(Saved data entries)
Lemma iter_shr_1_m (p : positive) :
  forall mrs : shr_record,
    0 <= shr_m mrs ->
    shr_m (iter_pos shr_1 p mrs) = shr_m mrs / 2 ^ Zpos p.
Proof.
  assert (Hpos : forall mrs, 0 <= shr_m mrs -> 0 <= shr_m mrs / 2)
    by (intros; apply Z.div_pos; lia).
  assert (Hpow : forall q, 0 < 2 ^ Zpos q) by (intro; apply Z.pow_pos_nonneg; lia).
  induction p as [p IH | p IH |]; intros mrs Hm; cbn [iter_pos].
  - assert (H1 : 0 <= shr_m (shr_1 mrs)) by (rewrite shr_1_m; auto).
    assert (H2 : 0 <= shr_m (iter_pos shr_1 p (shr_1 mrs))).
    { rewrite IH by assumption. apply Z.div_pos; auto. }
    rewrite IH, IH, shr_1_m by assumption.
    rewrite !Z.div_div by (try lia; auto).
    f_equal. rewrite (Pos2Z.inj_xI p).
    replace (2 * Zpos p + 1) with (1 + Zpos p + Zpos p) by lia.
    rewrite !Z.pow_add_r by lia. lia.
  - assert (H2 : 0 <= shr_m (iter_pos shr_1 p mrs)).
    { rewrite IH by assumption. apply Z.div_pos; auto. }
    rewrite IH, IH by assumption.
    rewrite !Z.div_div by (try lia; auto).
    f_equal. rewrite (Pos2Z.inj_xO p).
    replace (2 * Zpos p) with (Zpos p + Zpos p) by lia.
    rewrite !Z.pow_add_r by lia. lia.
  - now rewrite shr_1_m.
Qed.

Lemma shr_record_of_loc_m (m : Z) (l : location) :
  shr_m (shr_record_of_loc m l) = m.
Proof. destruct l as [| []]; reflexivity. Qed.

(** The exponent and the mantissa chosen by [shr_fexp]. *)
Lemma shr_fexp_spec (m e : Z) (l : location) :
  0 <= m ->
  let e' := Z.max e (fexp prec emax (Zdigits2 m + e)) in
  snd (shr_fexp prec emax m e l) = e' /\
  shr_m (fst (shr_fexp prec emax m e l)) = m / 2 ^ (e' - e).
Proof.
  intros Hm e'. unfold shr_fexp, shr.
  destruct (fexp prec emax (Zdigits2 m + e) - e) as [| p | p] eqn:Hn; simpl.
  - replace e' with e by (unfold e'; lia).
    rewrite Z.sub_diag, Z.div_1_r, shr_record_of_loc_m. auto.
  - replace e' with (e + Zpos p) by (unfold e'; lia).
    rewrite iter_shr_1_m by (rewrite shr_record_of_loc_m; assumption).
    rewrite shr_record_of_loc_m.
    replace (e + Zpos p - e) with (Zpos p) by lia. auto.
  - replace e' with e by (unfold e'; lia).
    rewrite Z.sub_diag, Z.div_1_r, shr_record_of_loc_m. auto.
Qed.

Lemma round_nearest_even_bounds (m : Z) (l : location) :
  0 <= m -> 0 <= round_nearest_even m l <= m + 1.
Proof.
  intros Hm. destruct l as [| []]; simpl; try lia.
  destruct (Z.even m); lia.
Qed.

Lemma log2_div_pow2 (m k : Z) :
  0 < m -> 0 <= k -> Z.log2 (m / 2 ^ k) = Z.max 0 (Z.log2 m - k).
Proof.
  intros Hm Hk. rewrite <- Z.shiftr_div_pow2 by assumption.
  now apply Z.log2_shiftr.
Qed.

(** *** Rounding without overflow *)

Lemma binary_round_aux_finite (s : bool) (m e : Z) (l : location) :
  0 < m -> e <= 971 -> Z.log2 m + e <= 1022 ->
  isFinite (binary_round_aux prec emax s m e l) = true.
Proof.
  intros Hm He Hlog. unfold binary_round_aux.
  destruct (shr_fexp_spec m e l ltac:(lia)) as [He1 Hm1].
  destruct (shr_fexp prec emax m e l) as [mrs1 e1]. cbn [fst snd] in He1, Hm1.
  set (m1 := round_nearest_even (shr_m mrs1) (loc_of_shr_record mrs1)).
  assert (Hk : 0 <= e1 - e) by lia.
  assert (Hpow : 0 < 2 ^ (e1 - e)) by (apply Z.pow_pos_nonneg; lia).
  assert (Hq : 0 <= shr_m mrs1) by (rewrite Hm1; apply Z.div_pos; lia).
  assert (Hm1b : 0 <= m1 <= shr_m mrs1 + 1)
    by (apply round_nearest_even_bounds; assumption).
  destruct (shr_fexp_spec m1 e1 loc_Exact ltac:(lia)) as [He2 Hm2].
  destruct (shr_fexp prec emax m1 e1 loc_Exact) as [mrs2 e2]. cbn [fst snd] in He2, Hm2.
  assert (Hq2 : 0 <= shr_m mrs2).
  { rewrite Hm2. apply Z.div_pos; [lia |]. apply Z.pow_pos_nonneg; lia. }
  assert (He1b : e1 <= 971).
  { rewrite He1, fexp_eq, Zdigits2_log2 by assumption. lia. }
  assert (He2b : e2 <= 971).
  { rewrite He2, fexp_eq.
    assert (Zdigits2 m1 + e1 <= 1024); [| lia].
    destruct (Z.eq_dec m1 0) as [-> | Hnz]; [simpl; lia |].
    rewrite Zdigits2_log2 by lia.
    destruct (Z.eq_dec (shr_m mrs1) 0) as [Hz | Hnz1].
    - assert (Hone : m1 = 1) by lia. rewrite Hone.
      change (Z.log2 1) with 0. lia.
    - assert (Z.log2 m1 <= Z.log2 (shr_m mrs1) + 1).
      { etransitivity; [apply Z.log2_le_mono; apply Hm1b |].
        apply Z.log2_succ_le. }
      rewrite Hm1, log2_div_pow2 in H by lia. lia. }
  destruct (shr_m mrs2) as [| p | p]; try lia; [reflexivity |].
  replace (e2 <=? emax - prec) with true; [reflexivity |].
  symmetry. apply Z.leb_le. unfold emax, prec. lia.
Qed.

Lemma valid_finite_bounds (s : bool) (m : positive) (e : Z) :
  valid_binary prec emax (S754_finite s m e) = true ->
  Z.log2 (Zpos m) <= 52 /\ -1074 <= e <= 971.
Proof.
  unfold valid_binary, bounded, canonical_mantissa. intro H.
  apply andb_prop in H. destruct H as [Hc He].
  apply Z.eqb_eq in Hc. apply Z.leb_le in He.
  rewrite fexp_eq, digits2_pos_log2 in Hc.
  unfold emax, prec in He. lia.
Qed.

(** Multiplying a number by a constant below 1/2 in magnitude does not
    overflow. *)
Lemma mul_small_finite (x : float) (sy : bool) (my : positive) (ey : Z) :
  valid_binary prec emax x = true -> isFinite x = true ->
  ey <= 0 -> Z.log2 (Zpos my) + ey <= -2 ->
  isFinite (mul x (S754_finite sy my ey)) = true.
Proof.
  intros Hv Hf Hey Hy.
  destruct x as [sx | sx | | sx mx ex]; try discriminate; [reflexivity |].
  apply valid_finite_bounds in Hv. destruct Hv as [Hmx Hex].
  unfold mul, SFmul. apply binary_round_aux_finite.
  - reflexivity.
  - lia.
  - rewrite Pos2Z.inj_mul.
    pose proof (Z.log2_mul_above (Zpos mx) (Zpos my)
                  ltac:(lia) ltac:(lia)). lia.
Qed.

(** *** Exact differences and products with zero *)

Lemma mul_zero_finite (x : float) :
  isFinite x = true -> exists s, mul zero x = S754_zero s.
Proof.
  destruct x as [sx | sx | | sx mx ex]; try discriminate; intros _;
    eexists; reflexivity.
Qed.

Lemma one_sub_zero (s : bool) : sub one (S754_zero s) = one.
Proof. destruct s; reflexivity. Qed.

Lemma sub_self_finite (s : bool) (m : positive) (e : Z) :
  sub (S754_finite s m e) (S754_finite s m e) = S754_zero false.
Proof. unfold sub, SFsub. rewrite Z.sub_diag. reflexivity. Qed.

(** [x - (+-0) - x] is [+0] for every finite [x]. *)
Lemma sub_zero_sub_self (x : float) (s : bool) :
  isFinite x = true -> sub (sub x (S754_zero s)) x = S754_zero false.
Proof.
  destruct x as [sx | sx | | sx mx ex]; try discriminate; intros _.
  - destruct sx, s; reflexivity.
  - change (sub (S754_finite sx mx ex) (S754_zero s))
      with (S754_finite sx mx ex).
    apply sub_self_finite.
Qed.

Lemma sub_positive_zero (x : float) :
  isFinite x = true -> sub x (S754_zero false) = x.
Proof.
  destruct x as [sx | sx | | sx mx ex]; try discriminate; intros _;
    [destruct sx |]; reflexivity.
Qed.

End F64Facts.

(** ** A circular orbit: the eccentric anomaly is the mean anomaly (C9) *)

Section Circular.

Variable math : MathLib.

Lemma deg2rad_value :
  (F64.PI / num 180)%js = S754_finite false 5030569068109113 (-58).
Proof. vm_compute. reflexivity. Qed.

Lemma radians_finite (meanAnomaly : float) :
  valid_binary F64.prec F64.emax meanAnomaly = true ->
  F64.isFinite meanAnomaly = true ->
  F64.isFinite (meanAnomaly * (F64.PI / num 180))%js = true.
Proof.
  intros Hv Hf. rewrite deg2rad_value.
  apply F64Facts.mul_small_finite; auto; [lia | vm_compute; discriminate].
Qed.

(** With eccentricity zero the first pass of the loop computes the step
    [+0] and leaves [E = M]. *)
Lemma newton_step_circular (M : float) (i : nat) :
  F64.isFinite M = true ->
  F64.isFinite (Math_sin math M) = true ->
  F64.isFinite (Math_cos math M) = true ->
  newton_step math F64.zero M M i = Ok (S754_zero false, M).
Proof.
  intros HM Hsin Hcos. unfold newton_step.
  destruct (F64Facts.mul_zero_finite _ Hcos) as [sc ->].
  destruct (F64Facts.mul_zero_finite _ Hsin) as [ss ->].
  rewrite F64Facts.one_sub_zero.
  change (invariant (F64.gtb (F64.abs F64.one) F64.EPSILON) _) with (Ok tt).
  cbn [bind].
  rewrite F64Facts.sub_zero_sub_self by assumption.
  change (F64.div (S754_zero false) F64.one) with (S754_zero false).
  rewrite F64Facts.sub_positive_zero by assumption.
  rewrite (assertFinite_finite M) by assumption.
  reflexivity.
Qed.

End Circular.

(** C9.  For every finite mean anomaly [M] in degrees (a binary64 number),
    [solveKeplerEquation(M, 0)] returns exactly the number [M * (Math.PI /
    180)], the product rounded once: the loop converges in its first pass
    with a step of [+0].  [Math.sin] and [Math.cos] enter only through
    their values at that number, which are finite (as they are for every
    finite argument in an ECMAScript engine). *)
Theorem solveKeplerEquation_circular_exact
  (math : MathLib) (meanAnomaly : float) :
  let M := (meanAnomaly * (F64.PI / num 180))%js in
  valid_binary F64.prec F64.emax meanAnomaly = true ->
  F64.isFinite meanAnomaly = true ->
  F64.isFinite (Math_sin math M) = true ->
  F64.isFinite (Math_cos math M) = true ->
  solveKeplerEquation math meanAnomaly F64.zero
    KEPLER_TOLERANCE MAX_KEPLER_ITERATIONS
  = Ok M.
Proof.
  intros M Hv Hf Hsin Hcos.
  pose proof (radians_finite meanAnomaly Hv Hf) as HM. fold M in HM.
  unfold solveKeplerEquation. fold M.
  rewrite (assertFinite_finite meanAnomaly) by assumption.
  rewrite (assertFinite_finite M) by assumption.
  change (F64.gtb F64.zero (dec 8 1)) with false.
  cbn [bind assertFinite check F64.isNaN F64.isFinite F64.zero negb].
  change (assertBounds (S754_zero false) (S754_zero false) _ _) with (Ok tt).
  change (assertPositive KEPLER_TOLERANCE _) with (Ok tt).
  change (assertPositive (num (Z.of_nat MAX_KEPLER_ITERATIONS)) _) with (Ok tt).
  cbn [bind].
  change MAX_KEPLER_ITERATIONS with (S 99). cbn [newton_loop].
  rewrite (newton_step_circular math M 0 HM Hsin Hcos).
  cbn [bind].
  change (F64.ltb (F64.abs (S754_zero false)) KEPLER_TOLERANCE) with true.
  cbn [bind invariant check].
  rewrite (assertFinite_finite M) by assumption.
  reflexivity.
Qed.

Lemma solveKeplerEquation_circular_exact_witness :
  solveKeplerEquation ReferenceMath.lib (dec 12345 2) F64.zero
    KEPLER_TOLERANCE MAX_KEPLER_ITERATIONS
  = Ok (dec 12345 2 * (F64.PI / num 180))%js.
Proof.
  apply (solveKeplerEquation_circular_exact ReferenceMath.lib (dec 12345 2));
    vm_compute; reflexivity.
Defined.

(** ** The residual of Kepler's equation (C1)

    The bound of the specification on a returned eccentric anomaly [E],
    [|E - e * sin(E) - M_rad| < 1e-9], evaluated in binary64 as the
    program evaluates the numerator of a Newton step. *)

Definition kepler_residual (math : MathLib) (M e E : float) : float :=
  F64.abs (E - e * Math_sin math E - M * (F64.PI / num 180))%js.

Definition residual_within_bound (math : MathLib) (M e E : float) : bool :=
  F64.ltb (kepler_residual math M e E) (dec 1 9).

(** Whether the solver returns for [M] and [e] an eccentric anomaly
    within the bound. *)
Definition solves_within_bound (math : MathLib) (M e : float) : bool :=
  match solveKeplerEquation math M e KEPLER_TOLERANCE MAX_KEPLER_ITERATIONS with
  | Ok E => residual_within_bound math M e E
  | Throw _ => false
  end.

(** With the reference [Math] the bound holds on these inputs, among
    them a mean anomaly of a million degrees, a negative one, and
    eccentricities up to 0.999998.  For every [Math] it cannot hold: the
    last Newton step moves [E] after the residual was measured, and the
    residual at the new [E] depends on the value of [Math.sin] there. *)
Lemma residual_within_bound_on_samples :
  forallb (fun input => solves_within_bound ReferenceMath.lib
                          (fst input) (snd input))
    [(num 0, num 0); (num 90, dec 5 1); (num 180, dec 9 1);
     (dec 3599 1, dec 167 4); (num 1000000, dec 3 1); (num 45, dec 999 3);
     (dec 1 3, dec 999998 6); (num (-725), dec 2 1);
     (dec 10046 2, dec 167 4); (num 5, dec 99 2)]
  = true.
Proof. vm_compute. reflexivity. Qed.

(** ** The supplied mean motion (C7) *)

Lemma mean_motion_cases (elements : OrbitalElements) :
  let a := semiMajorAxis elements in
  let derived := (num 360 / (F64.sqrt (a * a * a) * dec 36525 2))%js in
  match meanMotion elements with
  | None => mean_motion elements = derived
  | Some supplied =>
      (F64.truthy supplied = true -> mean_motion elements = supplied) /\
      (F64.truthy supplied = false -> mean_motion elements = derived)
  end.
Proof.
  unfold mean_motion. destruct (meanMotion elements) as [supplied |]; simpl.
  - split; intros ->; reflexivity.
  - reflexivity.
Qed.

**AIM OF THE TASK**: For each line above that includes the word "location", make a copy of that line.

**SOLUTION FOR THIS TASK**:
Lemma shr_record_of_loc_m (m : Z) (l : location) :
Lemma shr_fexp_spec (m e : Z) (l : location) :
Lemma round_nearest_even_bounds (m : Z) (l : location) :
Lemma binary_round_aux_finite (s : bool) (m e : Z) (l : location) :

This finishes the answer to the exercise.